» HOW TO COMPLETE THIS TASK:
Where in the records does the word "that" occur? Copy each line in which it does.

↓

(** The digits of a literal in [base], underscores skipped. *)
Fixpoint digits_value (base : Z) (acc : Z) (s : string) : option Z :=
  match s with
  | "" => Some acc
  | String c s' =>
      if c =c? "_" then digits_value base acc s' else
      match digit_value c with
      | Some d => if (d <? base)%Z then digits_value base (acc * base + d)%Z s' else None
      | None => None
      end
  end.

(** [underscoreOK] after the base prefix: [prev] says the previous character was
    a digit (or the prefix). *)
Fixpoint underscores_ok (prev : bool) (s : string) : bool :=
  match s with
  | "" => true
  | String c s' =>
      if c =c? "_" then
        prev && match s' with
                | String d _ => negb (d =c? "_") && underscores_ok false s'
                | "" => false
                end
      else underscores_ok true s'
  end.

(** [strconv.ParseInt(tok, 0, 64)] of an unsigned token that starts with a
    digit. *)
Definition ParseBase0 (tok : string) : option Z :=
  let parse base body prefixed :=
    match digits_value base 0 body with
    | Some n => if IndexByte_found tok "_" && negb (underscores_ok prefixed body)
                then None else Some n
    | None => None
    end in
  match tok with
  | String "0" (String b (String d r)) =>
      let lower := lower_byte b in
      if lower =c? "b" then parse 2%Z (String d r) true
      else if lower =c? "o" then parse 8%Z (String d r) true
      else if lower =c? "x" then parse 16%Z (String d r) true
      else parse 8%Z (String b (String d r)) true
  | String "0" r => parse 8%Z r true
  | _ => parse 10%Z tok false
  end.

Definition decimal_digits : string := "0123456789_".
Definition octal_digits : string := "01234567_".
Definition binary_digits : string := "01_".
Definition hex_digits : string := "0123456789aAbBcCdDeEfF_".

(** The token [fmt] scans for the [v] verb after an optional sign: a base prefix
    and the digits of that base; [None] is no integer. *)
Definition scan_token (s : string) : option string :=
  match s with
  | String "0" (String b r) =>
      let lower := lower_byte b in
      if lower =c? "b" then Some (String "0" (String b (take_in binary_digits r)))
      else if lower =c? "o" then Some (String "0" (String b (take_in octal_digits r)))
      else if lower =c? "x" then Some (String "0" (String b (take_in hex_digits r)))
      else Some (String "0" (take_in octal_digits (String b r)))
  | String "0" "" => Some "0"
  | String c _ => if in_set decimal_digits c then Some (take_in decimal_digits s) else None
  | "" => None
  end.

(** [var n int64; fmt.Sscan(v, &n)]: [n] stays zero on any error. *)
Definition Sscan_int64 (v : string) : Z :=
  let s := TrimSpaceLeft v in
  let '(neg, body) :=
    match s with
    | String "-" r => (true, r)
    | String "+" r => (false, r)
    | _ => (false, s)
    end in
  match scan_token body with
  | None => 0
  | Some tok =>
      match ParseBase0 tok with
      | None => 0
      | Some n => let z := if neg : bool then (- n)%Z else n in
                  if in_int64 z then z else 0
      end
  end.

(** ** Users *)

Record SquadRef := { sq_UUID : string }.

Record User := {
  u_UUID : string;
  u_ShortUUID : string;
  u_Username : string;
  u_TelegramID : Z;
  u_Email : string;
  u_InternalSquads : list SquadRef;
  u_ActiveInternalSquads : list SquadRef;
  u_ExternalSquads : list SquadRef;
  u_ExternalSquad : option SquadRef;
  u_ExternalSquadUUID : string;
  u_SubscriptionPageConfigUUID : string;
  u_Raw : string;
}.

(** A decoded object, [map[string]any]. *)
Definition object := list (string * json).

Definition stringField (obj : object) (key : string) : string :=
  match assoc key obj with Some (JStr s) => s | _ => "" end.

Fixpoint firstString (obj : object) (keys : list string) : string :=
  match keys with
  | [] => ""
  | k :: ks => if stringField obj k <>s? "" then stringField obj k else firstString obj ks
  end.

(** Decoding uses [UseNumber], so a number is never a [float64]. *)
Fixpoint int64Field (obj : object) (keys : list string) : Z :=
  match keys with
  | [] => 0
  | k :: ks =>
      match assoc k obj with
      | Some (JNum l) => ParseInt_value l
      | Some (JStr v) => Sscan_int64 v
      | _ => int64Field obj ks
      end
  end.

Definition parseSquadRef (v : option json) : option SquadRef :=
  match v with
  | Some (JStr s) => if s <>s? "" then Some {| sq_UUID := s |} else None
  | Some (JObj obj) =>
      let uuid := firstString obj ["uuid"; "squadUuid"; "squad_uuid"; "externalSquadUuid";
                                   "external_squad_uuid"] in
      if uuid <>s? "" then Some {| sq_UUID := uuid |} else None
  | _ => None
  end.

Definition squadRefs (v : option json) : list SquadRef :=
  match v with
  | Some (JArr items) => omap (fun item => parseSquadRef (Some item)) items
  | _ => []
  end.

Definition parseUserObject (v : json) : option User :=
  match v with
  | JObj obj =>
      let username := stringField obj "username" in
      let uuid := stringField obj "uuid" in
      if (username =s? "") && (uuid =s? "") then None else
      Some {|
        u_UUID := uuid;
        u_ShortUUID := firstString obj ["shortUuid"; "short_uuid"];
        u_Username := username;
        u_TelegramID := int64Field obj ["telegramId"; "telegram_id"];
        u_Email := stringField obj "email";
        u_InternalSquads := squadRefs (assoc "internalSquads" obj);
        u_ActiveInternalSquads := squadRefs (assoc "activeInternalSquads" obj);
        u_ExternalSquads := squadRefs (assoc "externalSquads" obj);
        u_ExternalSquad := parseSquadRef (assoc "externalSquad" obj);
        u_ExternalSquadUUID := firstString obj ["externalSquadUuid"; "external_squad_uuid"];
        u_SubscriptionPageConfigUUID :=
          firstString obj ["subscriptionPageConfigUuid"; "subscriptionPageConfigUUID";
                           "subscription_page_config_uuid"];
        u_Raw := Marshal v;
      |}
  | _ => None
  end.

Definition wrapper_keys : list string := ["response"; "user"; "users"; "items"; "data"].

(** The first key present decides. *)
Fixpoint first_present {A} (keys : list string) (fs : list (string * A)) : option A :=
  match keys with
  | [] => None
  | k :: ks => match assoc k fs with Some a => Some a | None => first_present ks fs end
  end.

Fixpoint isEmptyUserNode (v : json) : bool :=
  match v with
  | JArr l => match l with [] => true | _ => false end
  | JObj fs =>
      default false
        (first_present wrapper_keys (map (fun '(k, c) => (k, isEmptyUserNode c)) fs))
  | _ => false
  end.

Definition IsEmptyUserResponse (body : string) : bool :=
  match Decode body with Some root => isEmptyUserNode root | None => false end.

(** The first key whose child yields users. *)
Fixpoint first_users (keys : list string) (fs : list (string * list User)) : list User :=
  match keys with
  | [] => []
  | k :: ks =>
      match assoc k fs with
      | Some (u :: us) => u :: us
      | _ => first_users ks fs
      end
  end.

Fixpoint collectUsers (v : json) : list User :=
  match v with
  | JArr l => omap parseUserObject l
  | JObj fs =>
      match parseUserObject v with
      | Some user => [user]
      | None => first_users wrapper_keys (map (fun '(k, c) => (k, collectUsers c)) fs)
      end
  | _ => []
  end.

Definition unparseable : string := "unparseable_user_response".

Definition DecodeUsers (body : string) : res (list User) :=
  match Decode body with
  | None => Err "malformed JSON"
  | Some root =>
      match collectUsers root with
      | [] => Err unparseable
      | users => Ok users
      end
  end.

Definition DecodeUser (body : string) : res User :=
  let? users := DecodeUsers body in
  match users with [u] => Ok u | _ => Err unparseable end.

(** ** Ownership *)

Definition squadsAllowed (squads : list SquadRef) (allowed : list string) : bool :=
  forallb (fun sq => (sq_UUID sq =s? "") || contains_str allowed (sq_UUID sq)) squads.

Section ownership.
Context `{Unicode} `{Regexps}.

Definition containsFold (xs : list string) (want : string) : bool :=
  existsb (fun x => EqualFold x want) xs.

↑
↓

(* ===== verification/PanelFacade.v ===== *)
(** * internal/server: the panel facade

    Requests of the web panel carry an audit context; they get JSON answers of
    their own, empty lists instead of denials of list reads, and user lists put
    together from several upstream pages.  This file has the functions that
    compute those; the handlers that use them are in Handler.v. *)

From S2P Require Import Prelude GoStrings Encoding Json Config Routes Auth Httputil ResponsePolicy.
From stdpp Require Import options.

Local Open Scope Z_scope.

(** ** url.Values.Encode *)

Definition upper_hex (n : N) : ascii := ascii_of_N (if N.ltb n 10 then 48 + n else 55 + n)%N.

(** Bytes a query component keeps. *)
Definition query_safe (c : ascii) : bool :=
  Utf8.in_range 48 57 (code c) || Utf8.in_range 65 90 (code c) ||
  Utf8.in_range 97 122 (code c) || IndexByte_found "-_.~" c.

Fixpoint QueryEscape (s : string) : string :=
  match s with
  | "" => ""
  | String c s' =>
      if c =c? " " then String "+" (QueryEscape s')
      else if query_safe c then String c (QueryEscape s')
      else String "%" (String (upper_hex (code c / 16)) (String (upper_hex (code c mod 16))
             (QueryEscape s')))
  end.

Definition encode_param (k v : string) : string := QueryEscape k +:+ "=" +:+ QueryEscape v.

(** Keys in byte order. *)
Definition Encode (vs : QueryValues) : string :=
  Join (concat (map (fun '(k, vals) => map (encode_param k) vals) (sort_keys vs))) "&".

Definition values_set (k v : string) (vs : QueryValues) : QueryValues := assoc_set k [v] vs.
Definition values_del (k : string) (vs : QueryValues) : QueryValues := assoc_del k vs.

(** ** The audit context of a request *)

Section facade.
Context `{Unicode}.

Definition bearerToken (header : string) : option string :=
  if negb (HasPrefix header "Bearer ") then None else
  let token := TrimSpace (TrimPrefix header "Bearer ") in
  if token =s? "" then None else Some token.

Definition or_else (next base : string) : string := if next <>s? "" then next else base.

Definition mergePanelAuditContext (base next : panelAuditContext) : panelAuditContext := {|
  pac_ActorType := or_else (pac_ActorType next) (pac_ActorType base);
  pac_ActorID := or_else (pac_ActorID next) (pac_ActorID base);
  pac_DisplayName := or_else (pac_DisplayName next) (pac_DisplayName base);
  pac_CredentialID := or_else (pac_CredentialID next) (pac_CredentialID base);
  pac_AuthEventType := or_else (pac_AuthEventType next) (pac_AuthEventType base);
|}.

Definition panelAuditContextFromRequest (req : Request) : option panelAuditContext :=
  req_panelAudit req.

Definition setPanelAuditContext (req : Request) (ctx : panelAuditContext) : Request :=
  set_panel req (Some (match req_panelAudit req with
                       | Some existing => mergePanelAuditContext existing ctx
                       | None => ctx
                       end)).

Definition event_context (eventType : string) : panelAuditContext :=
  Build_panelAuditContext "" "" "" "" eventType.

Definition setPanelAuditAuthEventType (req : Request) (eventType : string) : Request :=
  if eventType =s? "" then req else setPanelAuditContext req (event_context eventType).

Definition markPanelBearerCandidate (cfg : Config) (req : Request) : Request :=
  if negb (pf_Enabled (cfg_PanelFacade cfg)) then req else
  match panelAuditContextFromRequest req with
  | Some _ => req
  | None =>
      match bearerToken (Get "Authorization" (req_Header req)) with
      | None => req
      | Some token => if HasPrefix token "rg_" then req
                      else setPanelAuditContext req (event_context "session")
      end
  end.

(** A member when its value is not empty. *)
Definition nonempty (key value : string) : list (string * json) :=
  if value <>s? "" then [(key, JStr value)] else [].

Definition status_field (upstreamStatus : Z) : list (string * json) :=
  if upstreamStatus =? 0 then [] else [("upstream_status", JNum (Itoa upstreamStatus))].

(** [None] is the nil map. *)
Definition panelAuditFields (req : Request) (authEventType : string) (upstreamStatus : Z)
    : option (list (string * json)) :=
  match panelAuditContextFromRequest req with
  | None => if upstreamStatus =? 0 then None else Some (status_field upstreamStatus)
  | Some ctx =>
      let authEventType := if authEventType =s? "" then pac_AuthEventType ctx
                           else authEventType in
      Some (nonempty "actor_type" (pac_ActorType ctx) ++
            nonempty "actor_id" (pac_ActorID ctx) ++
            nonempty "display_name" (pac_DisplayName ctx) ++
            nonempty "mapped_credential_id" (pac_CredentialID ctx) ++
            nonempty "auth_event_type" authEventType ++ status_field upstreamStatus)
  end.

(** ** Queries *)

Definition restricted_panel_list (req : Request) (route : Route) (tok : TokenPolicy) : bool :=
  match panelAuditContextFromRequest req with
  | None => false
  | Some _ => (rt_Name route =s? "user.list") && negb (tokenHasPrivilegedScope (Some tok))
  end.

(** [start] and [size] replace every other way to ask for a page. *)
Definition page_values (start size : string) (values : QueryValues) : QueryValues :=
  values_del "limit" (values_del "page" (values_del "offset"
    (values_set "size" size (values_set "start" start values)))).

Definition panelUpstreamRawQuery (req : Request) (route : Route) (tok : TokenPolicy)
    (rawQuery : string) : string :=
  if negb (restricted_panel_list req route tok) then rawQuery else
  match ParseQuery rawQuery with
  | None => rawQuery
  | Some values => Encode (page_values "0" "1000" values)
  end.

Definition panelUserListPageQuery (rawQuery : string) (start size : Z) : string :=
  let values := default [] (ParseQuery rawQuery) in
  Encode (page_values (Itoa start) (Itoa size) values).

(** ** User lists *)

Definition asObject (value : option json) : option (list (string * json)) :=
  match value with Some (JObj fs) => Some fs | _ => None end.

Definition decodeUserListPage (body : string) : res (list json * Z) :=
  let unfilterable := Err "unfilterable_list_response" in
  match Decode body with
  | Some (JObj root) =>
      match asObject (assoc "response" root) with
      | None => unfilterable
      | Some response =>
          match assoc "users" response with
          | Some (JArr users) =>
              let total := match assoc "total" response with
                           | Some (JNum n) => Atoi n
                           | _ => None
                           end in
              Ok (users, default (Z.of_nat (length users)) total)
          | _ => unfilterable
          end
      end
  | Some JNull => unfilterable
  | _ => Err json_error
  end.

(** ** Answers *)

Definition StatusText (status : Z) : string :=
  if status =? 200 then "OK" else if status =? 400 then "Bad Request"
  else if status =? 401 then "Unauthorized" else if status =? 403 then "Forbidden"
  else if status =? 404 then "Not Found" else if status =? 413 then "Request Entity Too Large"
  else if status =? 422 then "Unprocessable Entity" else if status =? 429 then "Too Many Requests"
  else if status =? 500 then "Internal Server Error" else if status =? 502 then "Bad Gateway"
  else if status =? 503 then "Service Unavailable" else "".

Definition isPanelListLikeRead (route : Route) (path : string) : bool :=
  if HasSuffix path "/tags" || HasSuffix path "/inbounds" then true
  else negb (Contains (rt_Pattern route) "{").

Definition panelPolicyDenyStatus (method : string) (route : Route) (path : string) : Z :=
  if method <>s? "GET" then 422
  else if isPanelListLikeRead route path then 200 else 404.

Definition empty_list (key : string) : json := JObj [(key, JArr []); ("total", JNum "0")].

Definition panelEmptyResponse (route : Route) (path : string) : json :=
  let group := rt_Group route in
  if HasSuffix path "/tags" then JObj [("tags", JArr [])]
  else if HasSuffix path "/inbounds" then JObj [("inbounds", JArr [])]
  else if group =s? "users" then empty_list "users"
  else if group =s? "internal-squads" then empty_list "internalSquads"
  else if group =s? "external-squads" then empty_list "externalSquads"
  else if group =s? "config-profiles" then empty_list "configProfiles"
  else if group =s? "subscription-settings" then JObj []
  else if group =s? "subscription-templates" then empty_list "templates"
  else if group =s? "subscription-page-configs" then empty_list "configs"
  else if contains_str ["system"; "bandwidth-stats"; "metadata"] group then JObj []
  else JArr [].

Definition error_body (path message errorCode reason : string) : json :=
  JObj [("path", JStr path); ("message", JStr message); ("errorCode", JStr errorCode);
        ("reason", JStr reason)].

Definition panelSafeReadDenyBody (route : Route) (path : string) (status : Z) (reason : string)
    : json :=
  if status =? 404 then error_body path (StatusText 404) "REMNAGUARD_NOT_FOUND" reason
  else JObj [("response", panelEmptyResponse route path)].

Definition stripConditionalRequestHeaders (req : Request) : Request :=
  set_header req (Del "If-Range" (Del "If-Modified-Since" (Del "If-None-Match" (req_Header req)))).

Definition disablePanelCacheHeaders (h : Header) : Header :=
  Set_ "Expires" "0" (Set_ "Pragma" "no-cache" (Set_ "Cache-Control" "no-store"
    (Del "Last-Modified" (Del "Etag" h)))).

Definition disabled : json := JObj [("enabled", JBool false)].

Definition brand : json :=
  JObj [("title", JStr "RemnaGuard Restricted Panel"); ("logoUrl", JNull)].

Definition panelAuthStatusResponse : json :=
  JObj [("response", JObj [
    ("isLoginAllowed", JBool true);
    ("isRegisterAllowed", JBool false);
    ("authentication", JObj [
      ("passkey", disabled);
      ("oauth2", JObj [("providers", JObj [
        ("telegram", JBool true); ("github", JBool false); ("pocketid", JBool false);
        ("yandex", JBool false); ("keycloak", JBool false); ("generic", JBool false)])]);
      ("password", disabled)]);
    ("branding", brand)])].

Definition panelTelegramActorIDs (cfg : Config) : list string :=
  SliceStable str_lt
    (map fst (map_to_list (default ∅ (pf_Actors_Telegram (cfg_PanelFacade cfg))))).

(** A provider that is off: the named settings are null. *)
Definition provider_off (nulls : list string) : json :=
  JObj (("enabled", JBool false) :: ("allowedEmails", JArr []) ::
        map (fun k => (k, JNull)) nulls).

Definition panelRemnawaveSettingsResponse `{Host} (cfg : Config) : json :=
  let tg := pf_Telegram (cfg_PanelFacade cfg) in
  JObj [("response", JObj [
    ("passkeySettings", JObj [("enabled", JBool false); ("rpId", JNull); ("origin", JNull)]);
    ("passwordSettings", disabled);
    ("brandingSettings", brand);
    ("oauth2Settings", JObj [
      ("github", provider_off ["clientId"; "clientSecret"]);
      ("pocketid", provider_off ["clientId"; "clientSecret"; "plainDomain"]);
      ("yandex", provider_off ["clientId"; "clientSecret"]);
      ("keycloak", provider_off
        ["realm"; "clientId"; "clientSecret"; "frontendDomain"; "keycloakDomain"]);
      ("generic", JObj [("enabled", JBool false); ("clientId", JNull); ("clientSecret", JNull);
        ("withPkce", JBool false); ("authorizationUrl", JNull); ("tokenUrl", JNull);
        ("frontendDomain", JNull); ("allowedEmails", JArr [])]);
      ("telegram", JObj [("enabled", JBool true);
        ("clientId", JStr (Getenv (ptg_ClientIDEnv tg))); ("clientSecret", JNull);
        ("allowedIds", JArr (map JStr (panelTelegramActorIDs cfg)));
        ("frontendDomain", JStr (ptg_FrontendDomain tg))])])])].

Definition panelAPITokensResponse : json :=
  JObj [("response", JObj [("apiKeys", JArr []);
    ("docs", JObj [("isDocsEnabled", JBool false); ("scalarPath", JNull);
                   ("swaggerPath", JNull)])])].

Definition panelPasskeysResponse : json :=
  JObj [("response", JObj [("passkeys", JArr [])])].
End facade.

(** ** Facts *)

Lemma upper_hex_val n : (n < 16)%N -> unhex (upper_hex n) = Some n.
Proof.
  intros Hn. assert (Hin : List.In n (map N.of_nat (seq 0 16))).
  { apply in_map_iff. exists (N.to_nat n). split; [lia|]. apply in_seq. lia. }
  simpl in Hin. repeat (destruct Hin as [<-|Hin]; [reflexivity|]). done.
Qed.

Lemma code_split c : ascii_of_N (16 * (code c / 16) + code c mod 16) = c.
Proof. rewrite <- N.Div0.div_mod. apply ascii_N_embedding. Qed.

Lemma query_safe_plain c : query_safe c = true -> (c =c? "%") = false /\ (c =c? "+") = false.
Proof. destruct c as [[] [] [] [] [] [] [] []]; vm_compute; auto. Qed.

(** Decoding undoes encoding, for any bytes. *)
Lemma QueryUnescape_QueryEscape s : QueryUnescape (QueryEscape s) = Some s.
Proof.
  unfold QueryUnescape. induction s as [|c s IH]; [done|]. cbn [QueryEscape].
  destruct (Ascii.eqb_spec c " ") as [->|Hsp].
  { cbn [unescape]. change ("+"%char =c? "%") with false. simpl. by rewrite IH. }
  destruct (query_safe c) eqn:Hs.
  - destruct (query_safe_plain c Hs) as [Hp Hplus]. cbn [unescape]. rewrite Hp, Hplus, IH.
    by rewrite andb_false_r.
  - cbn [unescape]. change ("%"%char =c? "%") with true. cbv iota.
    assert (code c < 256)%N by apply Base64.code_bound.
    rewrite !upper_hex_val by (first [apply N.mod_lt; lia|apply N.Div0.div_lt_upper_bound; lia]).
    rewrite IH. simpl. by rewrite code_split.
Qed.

↑

» ANSWER:
(** [strconv.ParseInt(tok, 0, 64)] of an unsigned token that starts with a
    and the digits of that base; [None] is no integer. *)
    together from several upstream pages.  This file has the functions that
    compute those; the handlers that use them are in Handler.v. *)
(** A provider that is off: the named settings are null. *)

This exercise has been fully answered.